## YOUR TASK
Only the lines below starting at the one that contains "(N.eqb c 9 ||" and ending at the one that contains "map (fun c => if (N.leb" are to be reproduced, exactly and with both ends kept.

## TASK DATA
*** Begin section ***

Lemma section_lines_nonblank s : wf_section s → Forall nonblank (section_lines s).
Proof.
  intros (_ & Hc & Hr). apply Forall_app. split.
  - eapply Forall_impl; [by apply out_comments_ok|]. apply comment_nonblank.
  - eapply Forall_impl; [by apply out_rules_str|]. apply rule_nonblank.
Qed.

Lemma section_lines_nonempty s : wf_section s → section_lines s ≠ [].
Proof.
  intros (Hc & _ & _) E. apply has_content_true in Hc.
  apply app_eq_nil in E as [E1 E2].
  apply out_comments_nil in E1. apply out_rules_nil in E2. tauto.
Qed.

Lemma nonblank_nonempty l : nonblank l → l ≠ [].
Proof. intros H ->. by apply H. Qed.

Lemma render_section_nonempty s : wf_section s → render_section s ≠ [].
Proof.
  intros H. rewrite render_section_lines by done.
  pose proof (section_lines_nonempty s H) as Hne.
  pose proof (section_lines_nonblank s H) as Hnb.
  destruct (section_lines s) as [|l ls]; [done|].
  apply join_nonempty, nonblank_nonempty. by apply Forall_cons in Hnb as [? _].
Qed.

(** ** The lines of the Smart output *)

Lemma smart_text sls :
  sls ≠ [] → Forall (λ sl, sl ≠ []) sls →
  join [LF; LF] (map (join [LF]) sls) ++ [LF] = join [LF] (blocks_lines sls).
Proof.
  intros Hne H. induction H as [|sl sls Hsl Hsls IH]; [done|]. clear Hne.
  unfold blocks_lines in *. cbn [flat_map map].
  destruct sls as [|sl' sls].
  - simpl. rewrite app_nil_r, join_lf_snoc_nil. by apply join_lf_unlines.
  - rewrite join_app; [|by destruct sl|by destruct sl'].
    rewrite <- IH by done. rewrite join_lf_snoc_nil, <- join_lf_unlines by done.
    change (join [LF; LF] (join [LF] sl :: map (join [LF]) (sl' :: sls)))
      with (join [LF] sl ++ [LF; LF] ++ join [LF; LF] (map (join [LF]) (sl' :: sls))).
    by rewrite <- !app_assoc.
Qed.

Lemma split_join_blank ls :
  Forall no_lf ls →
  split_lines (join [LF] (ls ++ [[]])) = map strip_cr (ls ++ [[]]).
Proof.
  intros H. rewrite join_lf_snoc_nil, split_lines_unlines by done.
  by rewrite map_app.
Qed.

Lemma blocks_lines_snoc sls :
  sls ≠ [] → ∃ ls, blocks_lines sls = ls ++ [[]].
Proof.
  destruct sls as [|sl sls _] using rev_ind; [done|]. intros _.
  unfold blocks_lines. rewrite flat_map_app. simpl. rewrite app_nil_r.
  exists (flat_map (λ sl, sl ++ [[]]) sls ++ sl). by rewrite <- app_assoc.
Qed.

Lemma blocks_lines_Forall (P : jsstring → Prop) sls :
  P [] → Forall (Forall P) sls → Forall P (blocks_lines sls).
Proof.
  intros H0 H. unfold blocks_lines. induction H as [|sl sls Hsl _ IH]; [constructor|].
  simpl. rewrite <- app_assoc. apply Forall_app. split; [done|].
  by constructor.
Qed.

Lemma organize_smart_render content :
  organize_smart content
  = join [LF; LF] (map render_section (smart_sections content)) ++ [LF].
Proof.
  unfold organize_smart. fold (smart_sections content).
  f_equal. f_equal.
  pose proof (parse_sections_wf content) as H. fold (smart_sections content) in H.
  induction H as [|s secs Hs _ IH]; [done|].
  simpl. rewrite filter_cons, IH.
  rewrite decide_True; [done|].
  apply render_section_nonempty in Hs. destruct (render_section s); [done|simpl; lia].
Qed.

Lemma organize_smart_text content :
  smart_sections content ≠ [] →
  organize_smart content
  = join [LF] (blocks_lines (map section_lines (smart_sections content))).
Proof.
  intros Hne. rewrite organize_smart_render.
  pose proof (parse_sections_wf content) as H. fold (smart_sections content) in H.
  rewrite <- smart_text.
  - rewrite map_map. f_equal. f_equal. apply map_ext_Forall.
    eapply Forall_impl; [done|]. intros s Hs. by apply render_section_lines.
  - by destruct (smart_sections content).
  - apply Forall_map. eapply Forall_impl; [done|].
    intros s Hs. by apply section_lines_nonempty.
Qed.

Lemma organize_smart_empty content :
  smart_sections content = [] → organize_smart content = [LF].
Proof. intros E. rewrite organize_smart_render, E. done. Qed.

*** End section ***
*** Begin section ***

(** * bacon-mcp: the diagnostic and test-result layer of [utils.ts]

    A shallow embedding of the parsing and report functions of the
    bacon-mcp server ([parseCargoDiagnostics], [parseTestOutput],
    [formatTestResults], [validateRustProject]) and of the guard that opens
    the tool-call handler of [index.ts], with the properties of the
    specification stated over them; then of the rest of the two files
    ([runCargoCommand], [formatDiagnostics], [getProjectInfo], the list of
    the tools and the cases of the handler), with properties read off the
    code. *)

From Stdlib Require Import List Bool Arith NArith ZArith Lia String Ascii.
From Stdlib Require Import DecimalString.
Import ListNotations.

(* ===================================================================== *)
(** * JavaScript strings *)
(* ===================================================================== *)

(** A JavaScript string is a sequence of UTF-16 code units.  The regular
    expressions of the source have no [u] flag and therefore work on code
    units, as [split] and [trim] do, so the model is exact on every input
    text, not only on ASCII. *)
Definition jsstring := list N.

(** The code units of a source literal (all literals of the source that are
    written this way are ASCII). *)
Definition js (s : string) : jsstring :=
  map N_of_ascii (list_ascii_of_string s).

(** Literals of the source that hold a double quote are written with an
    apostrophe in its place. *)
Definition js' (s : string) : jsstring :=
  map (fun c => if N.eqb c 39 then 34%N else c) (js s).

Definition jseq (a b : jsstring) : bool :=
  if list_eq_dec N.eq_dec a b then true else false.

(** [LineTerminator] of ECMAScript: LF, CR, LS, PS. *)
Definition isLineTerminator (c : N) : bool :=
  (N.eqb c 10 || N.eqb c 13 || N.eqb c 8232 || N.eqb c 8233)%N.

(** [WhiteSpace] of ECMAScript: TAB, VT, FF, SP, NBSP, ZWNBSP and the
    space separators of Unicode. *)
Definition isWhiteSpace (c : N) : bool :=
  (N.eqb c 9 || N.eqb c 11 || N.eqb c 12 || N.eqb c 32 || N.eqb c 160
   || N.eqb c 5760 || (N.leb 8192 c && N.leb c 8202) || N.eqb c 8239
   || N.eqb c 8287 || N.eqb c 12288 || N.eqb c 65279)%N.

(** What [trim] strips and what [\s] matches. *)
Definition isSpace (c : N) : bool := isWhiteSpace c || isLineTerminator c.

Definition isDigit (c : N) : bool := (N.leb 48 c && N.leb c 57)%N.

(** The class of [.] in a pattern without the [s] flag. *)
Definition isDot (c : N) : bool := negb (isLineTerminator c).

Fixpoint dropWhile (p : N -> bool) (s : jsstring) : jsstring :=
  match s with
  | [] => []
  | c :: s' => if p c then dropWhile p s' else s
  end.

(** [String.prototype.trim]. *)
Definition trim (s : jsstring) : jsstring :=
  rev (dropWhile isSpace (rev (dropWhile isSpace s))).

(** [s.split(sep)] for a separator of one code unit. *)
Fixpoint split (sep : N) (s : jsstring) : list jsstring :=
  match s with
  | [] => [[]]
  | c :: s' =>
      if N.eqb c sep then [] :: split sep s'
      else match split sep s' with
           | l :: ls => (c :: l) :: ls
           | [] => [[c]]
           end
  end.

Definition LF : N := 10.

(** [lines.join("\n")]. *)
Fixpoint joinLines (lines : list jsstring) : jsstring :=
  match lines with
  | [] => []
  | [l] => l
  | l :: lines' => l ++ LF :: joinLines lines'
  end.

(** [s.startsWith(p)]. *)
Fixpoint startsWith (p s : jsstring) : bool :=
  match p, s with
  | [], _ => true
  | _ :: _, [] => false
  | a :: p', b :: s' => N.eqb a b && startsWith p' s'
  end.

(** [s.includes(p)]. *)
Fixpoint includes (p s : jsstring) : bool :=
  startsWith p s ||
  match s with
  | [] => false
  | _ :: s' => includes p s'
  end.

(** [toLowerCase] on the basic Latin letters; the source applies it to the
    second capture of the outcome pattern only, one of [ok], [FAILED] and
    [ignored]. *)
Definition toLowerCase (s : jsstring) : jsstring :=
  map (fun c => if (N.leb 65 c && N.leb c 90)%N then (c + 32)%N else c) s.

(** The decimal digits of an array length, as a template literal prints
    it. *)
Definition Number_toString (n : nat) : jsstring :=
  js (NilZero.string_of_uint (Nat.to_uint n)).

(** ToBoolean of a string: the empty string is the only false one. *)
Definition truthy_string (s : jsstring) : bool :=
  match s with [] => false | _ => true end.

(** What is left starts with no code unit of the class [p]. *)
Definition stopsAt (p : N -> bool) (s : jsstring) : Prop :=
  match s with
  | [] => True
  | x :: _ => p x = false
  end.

*** End section ***
*** Begin section ***

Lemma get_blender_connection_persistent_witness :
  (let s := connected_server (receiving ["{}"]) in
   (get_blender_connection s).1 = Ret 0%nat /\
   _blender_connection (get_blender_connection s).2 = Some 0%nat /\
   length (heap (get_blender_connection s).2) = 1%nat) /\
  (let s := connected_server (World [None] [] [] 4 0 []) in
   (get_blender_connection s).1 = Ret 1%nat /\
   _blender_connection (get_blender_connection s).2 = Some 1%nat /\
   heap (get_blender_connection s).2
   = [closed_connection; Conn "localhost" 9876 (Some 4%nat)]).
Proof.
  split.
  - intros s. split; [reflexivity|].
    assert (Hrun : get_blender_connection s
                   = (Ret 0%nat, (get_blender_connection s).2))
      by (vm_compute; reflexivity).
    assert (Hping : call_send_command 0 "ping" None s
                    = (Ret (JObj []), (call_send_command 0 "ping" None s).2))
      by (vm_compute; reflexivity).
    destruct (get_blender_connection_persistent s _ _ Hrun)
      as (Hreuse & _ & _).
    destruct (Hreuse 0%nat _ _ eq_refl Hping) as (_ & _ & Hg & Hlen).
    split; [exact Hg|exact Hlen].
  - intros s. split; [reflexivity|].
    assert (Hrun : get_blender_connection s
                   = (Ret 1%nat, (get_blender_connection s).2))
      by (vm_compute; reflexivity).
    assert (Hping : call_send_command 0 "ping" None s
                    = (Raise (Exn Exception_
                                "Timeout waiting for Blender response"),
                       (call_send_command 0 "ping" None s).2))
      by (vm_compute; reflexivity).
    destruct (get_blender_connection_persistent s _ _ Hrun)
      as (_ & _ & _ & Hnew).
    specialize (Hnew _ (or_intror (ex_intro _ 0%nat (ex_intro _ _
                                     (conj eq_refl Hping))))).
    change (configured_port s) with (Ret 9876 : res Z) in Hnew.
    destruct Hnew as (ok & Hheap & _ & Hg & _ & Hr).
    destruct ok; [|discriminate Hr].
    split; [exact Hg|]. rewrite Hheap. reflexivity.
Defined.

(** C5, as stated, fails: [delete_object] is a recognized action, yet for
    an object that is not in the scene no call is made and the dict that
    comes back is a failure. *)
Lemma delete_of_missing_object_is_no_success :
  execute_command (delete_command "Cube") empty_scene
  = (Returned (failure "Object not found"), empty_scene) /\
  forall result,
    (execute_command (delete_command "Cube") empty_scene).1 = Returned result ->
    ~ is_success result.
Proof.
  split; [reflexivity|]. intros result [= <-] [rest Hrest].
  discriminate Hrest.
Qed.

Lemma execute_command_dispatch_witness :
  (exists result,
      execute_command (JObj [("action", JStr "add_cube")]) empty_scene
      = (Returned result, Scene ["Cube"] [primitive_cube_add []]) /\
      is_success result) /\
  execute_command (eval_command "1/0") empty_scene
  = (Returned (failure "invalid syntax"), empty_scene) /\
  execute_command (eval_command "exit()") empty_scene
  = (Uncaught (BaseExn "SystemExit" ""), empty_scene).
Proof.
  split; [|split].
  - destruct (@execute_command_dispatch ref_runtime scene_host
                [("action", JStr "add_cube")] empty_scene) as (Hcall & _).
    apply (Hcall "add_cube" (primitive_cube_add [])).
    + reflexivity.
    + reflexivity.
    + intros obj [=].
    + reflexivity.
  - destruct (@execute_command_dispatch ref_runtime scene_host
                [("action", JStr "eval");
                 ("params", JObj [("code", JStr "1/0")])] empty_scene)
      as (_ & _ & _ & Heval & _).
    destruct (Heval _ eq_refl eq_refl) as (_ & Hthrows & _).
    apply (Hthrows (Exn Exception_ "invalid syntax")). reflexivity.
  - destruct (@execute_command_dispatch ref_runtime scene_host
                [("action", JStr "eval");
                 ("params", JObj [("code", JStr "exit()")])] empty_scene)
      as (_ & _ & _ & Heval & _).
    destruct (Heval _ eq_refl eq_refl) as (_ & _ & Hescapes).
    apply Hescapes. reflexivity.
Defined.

*** End section ***

## SOLUTION TO THIS TASK
  (N.eqb c 9 || N.eqb c 11 || N.eqb c 12 || N.eqb c 32 || N.eqb c 160
   || N.eqb c 5760 || (N.leb 8192 c && N.leb c 8202) || N.eqb c 8239
   || N.eqb c 8287 || N.eqb c 12288 || N.eqb c 65279)%N.

(** What [trim] strips and what [\s] matches. *)
Definition isSpace (c : N) : bool := isWhiteSpace c || isLineTerminator c.

Definition isDigit (c : N) : bool := (N.leb 48 c && N.leb c 57)%N.

(** The class of [.] in a pattern without the [s] flag. *)
Definition isDot (c : N) : bool := negb (isLineTerminator c).

Fixpoint dropWhile (p : N -> bool) (s : jsstring) : jsstring :=
  match s with
  | [] => []
  | c :: s' => if p c then dropWhile p s' else s
  end.

(** [String.prototype.trim]. *)
Definition trim (s : jsstring) : jsstring :=
  rev (dropWhile isSpace (rev (dropWhile isSpace s))).

(** [s.split(sep)] for a separator of one code unit. *)
Fixpoint split (sep : N) (s : jsstring) : list jsstring :=
  match s with
  | [] => [[]]
  | c :: s' =>
      if N.eqb c sep then [] :: split sep s'
      else match split sep s' with
           | l :: ls => (c :: l) :: ls
           | [] => [[c]]
           end
  end.

Definition LF : N := 10.

(** [lines.join("\n")]. *)
Fixpoint joinLines (lines : list jsstring) : jsstring :=
  match lines with
  | [] => []
  | [l] => l
  | l :: lines' => l ++ LF :: joinLines lines'
  end.

(** [s.startsWith(p)]. *)
Fixpoint startsWith (p s : jsstring) : bool :=
  match p, s with
  | [], _ => true
  | _ :: _, [] => false
  | a :: p', b :: s' => N.eqb a b && startsWith p' s'
  end.

(** [s.includes(p)]. *)
Fixpoint includes (p s : jsstring) : bool :=
  startsWith p s ||
  match s with
  | [] => false
  | _ :: s' => includes p s'
  end.

(** [toLowerCase] on the basic Latin letters; the source applies it to the
    second capture of the outcome pattern only, one of [ok], [FAILED] and
    [ignored]. *)
Definition toLowerCase (s : jsstring) : jsstring :=
  map (fun c => if (N.leb 65 c && N.leb c 90)%N then (c + 32)%N else c) s.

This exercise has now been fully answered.